If I connect the traditional USB end of my cord into the old laptop and the USB-C end of my cord into the new one, will I successfully be able to transfer files from one device to another?
Depends on the laptops. I was able to do this with a pair of MacBooks. I booted the MacBook with USB-C into disk mode and then connected it to the MacBook with USB-A by a common USB-C to USB-A cable.
If I can do this, what will this look like, on-screen?
The MacBook with USB-A saw the MacBook with USB-C as an external USB drive.
The hardware for USB-C dual role ports are not unique to Apple hardware. Looking into the USB chips in most any laptop with USB-C ports will show that they use the same chips as Apple, and so should be capable of acting as a device with the right software. Even then this master/slave relationship not required for two computers to communicate by USB-C, a peer/peer system has been defined in the USB spec long ago.
Host to host communications by USB-A to USB-A cable has been in the USB spec since USB 3.0 in 2010. Use of USB-C on one computer, or both computers, isn't going to remove this functionality.
With USB-OTG in 2001 came the concept of a dual role device, and the dual role mini USB-AB port to make it work. USB-C brought dual role with more bandwidth in 2014, and this port became ubiquitous not long after. Oh, and micro USB-AB ports with the extra USB 3.x pins could bring dual role and gigabits per second too, I just didn't find the date that happened right away. It must have been introduced about the same time as USB 3.0. With a dual role port comes more options, like one computer pretending to be a USB drive. Apple took advantage of the dual role feature of USB-C but it seems nobody else has.

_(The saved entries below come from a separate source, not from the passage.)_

Lemma elem_of_refs a entries : a ∈ refs entries ↔ {| vm_actor_ref := Some a |} ∈ entries.
Proof.
  unfold refs. rewrite list_elem_of_omap. split.
  - intros ([r] & ? & ?). cbn in *. by subst.
  - intros ?. by exists {| vm_actor_ref := Some a |}.
Qed.

Lemma refs_app l k : refs (l ++ k) = refs l ++ refs k.
Proof. apply omap_app. Qed.
Lemma refs_cons e l : refs (e :: l) = option_list (vm_actor_ref e) ++ refs l.
Proof. unfold refs. cbn. by destruct (vm_actor_ref e). Qed.

Lemma has_discovered_refs data_cache vmid :
  has_discovered data_cache vmid ↔ ∃ a, a ∈ refs (default [] (data_cache !! vmid)).
Proof.
  unfold has_discovered. setoid_rewrite elem_of_refs.
  destruct (data_cache !! vmid) as [l|]; cbn; [|set_solver].
  rewrite Exists_exists. split.
  - intros ([r] & Hin & [a Ha]). cbn in Ha. subst. by exists a.
  - intros [a Ha]. eexists. split; [done|]. by exists a.
Qed.

(** A refreshed or newly discovered actor is listed once, fulfilling a
    placeholder if there is one, and no other actor is lost. *)
Lemma update_cached_vm_entry_refs entries a :
  NoDup (refs entries) →
  let entries' := update_cached_vm_entry entries a {| vm_actor_ref := Some a |} in
  NoDup (refs entries') ∧ (∀ b, b ∈ refs entries' ↔ b = a ∨ b ∈ refs entries) ∧
  placeholders entries' = if decide (a ∈ refs entries) then placeholders entries
                          else pred (placeholders entries).
Proof.
  intros Hn. unfold update_cached_vm_entry, placeholders. cbv zeta.
  destruct (replace_first _ _ entries) as [l'|] eqn:Hr.
  - apply replace_first_Some in Hr as (l1 & [r] & l2 & -> & -> & Hx%bool_decide_eq_true & _).
    cbn in Hx. subst r. rewrite decide_True by (rewrite refs_app, refs_cons; set_solver).
    split_and!; [done| |done]. intros b. rewrite refs_app, refs_cons. set_solver.
  - apply replace_first_None, (Forall_bool_decide_false (λ e, vm_actor_ref e = Some a)) in Hr.
    assert (a ∉ refs entries) as Ha.
    { rewrite elem_of_refs. rewrite Forall_forall in Hr. intros Hin. by apply (Hr _ Hin). }
    rewrite decide_False by done.
    destruct (replace_first _ _ entries) as [l'|] eqn:Hr2.
    + apply replace_first_Some in Hr2 as (l1 & [r] & l2 & -> & -> & Hx%bool_decide_eq_true & _).
      cbn in Hx. subst r. rewrite !refs_app, !refs_cons in *. cbn in *. split_and!.
      * rewrite <-Permutation_middle. by apply NoDup_cons.
      * set_solver.
      * rewrite !filter_app, !length_app, !filter_cons, decide_False, decide_True by done.
        cbn. lia.
    + apply replace_first_None, (Forall_bool_decide_false (λ e, vm_actor_ref e = None)) in Hr2.
      rewrite refs_app, refs_cons. cbn. split_and!.
      * rewrite <-Permutation_cons_append. by apply NoDup_cons.
      * set_solver.
      * rewrite filter_app, filter_cons, (filter_none _ entries) by done. done.
Qed.

Lemma lookup_remove_vm_actor `{IterOrder} a data_cache vmid :
  remove_vm_actor a data_cache !! vmid =
  match filter (λ e, vm_actor_ref e ≠ Some a) <$> data_cache !! vmid with
  | Some (e :: l) => Some (e :: l)
  | _ => None
  end.
Proof. unfold remove_vm_actor. by rewrite lookup_remove_empty, lookup_retain_all. Qed.

Lemma refs_filter a l : refs (filter (λ e, vm_actor_ref e ≠ Some a) l) = filter (λ b, b ≠ a) (refs l).
Proof.
  induction l as [|[[b|]] l IH]; [done| |].
  - rewrite (refs_cons _ l), filter_app, filter_cons. cbn [vm_actor_ref].
    change (option_list (Some b)) with [b]. rewrite filter_cons, filter_nil, <-IH. destruct (decide (b ≠ a)) as [Hb|Hb].
    + rewrite decide_True by congruence. by rewrite refs_cons.
    + rewrite decide_False by (intros Hn; apply Hn; f_equal; by apply dec_stable). done.
  - rewrite (refs_cons _ l), filter_cons. cbn [vm_actor_ref option_list app].
    rewrite decide_True by done. by rewrite refs_cons.
Qed.

Lemma refs_remove_vm_actor `{IterOrder} a data_cache vmid :
  refs (default [] (remove_vm_actor a data_cache !! vmid)) =
  filter (λ b, b ≠ a) (refs (default [] (data_cache !! vmid))).
Proof.
  rewrite lookup_remove_vm_actor. destruct (data_cache !! vmid) as [l|]; [|done]. cbn.
  rewrite <-refs_filter. by destruct (filter _ l).
Qed.

(** ** Discovery after the agents' reports *)

Lemma lookup_reconcile_discovered_ne `{IterOrder} now vmid index manifests placements v :
  v ≠ vmid →
  reconcile_discovered_vm now vmid index manifests placements !! v = placements !! v.
Proof.
  intros Hne. unfold reconcile_discovered_vm. generalize (filter (λ a, reported_on index a vmid)
    (iter_keys index)) as l. intros l. revert placements.
  induction l as [|a l IH]; intros placements; [done|]. cbn [foldl]. rewrite IH.
  rewrite lookup_reconcile_agent_delta. rewrite !decide_False by set_solver.
  by rewrite option_fmap_id.
Qed.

There is software to move data by USB from one computer to another but they will use a cable with an electronic lump in the middle. Well, it's not really a "cable" anymore with all the electronics in it, it's a two port USB device but it looks and acts like a cable to most people. These cables have become much faster and lower cost recently but the software I've seen for these cables are just horrible. The software I've seen looks like some FTP program from the 1990s. But then maybe I have not seen the latest options, and they have improved the user experience.
The electronics in these USB data transfer cables are all pretty much identical regardless of who's name is on it or where it was purchased, and some people wrote drivers in Linux to make them look like a standard network interface. If using Linux and one of these cables then it looks like an Ethernet connection, and people using them can transfer data with any of a number of means. That includes FTP programs from the 1990s.
There's documentation on how to set up USB ports for host to host communications with Windows and Linux but they are for outputting kernel debugging logs, not general purpose data transfer. To get software that allows for data transfer, and usable by the minimally skilled computer user, should only take someone sitting down to write it. Why isn't this a feature in every desktop OS by now? I have my theories but it would be nice to get a definitive answer.
I see questions like this come up often, and many people give the wrong answer on why it doesn't work. Any computer with ports that follow the USB 3.x spec has the hardware for USB host to host communications by a passive cable. This is a software problem, not a hardware problem.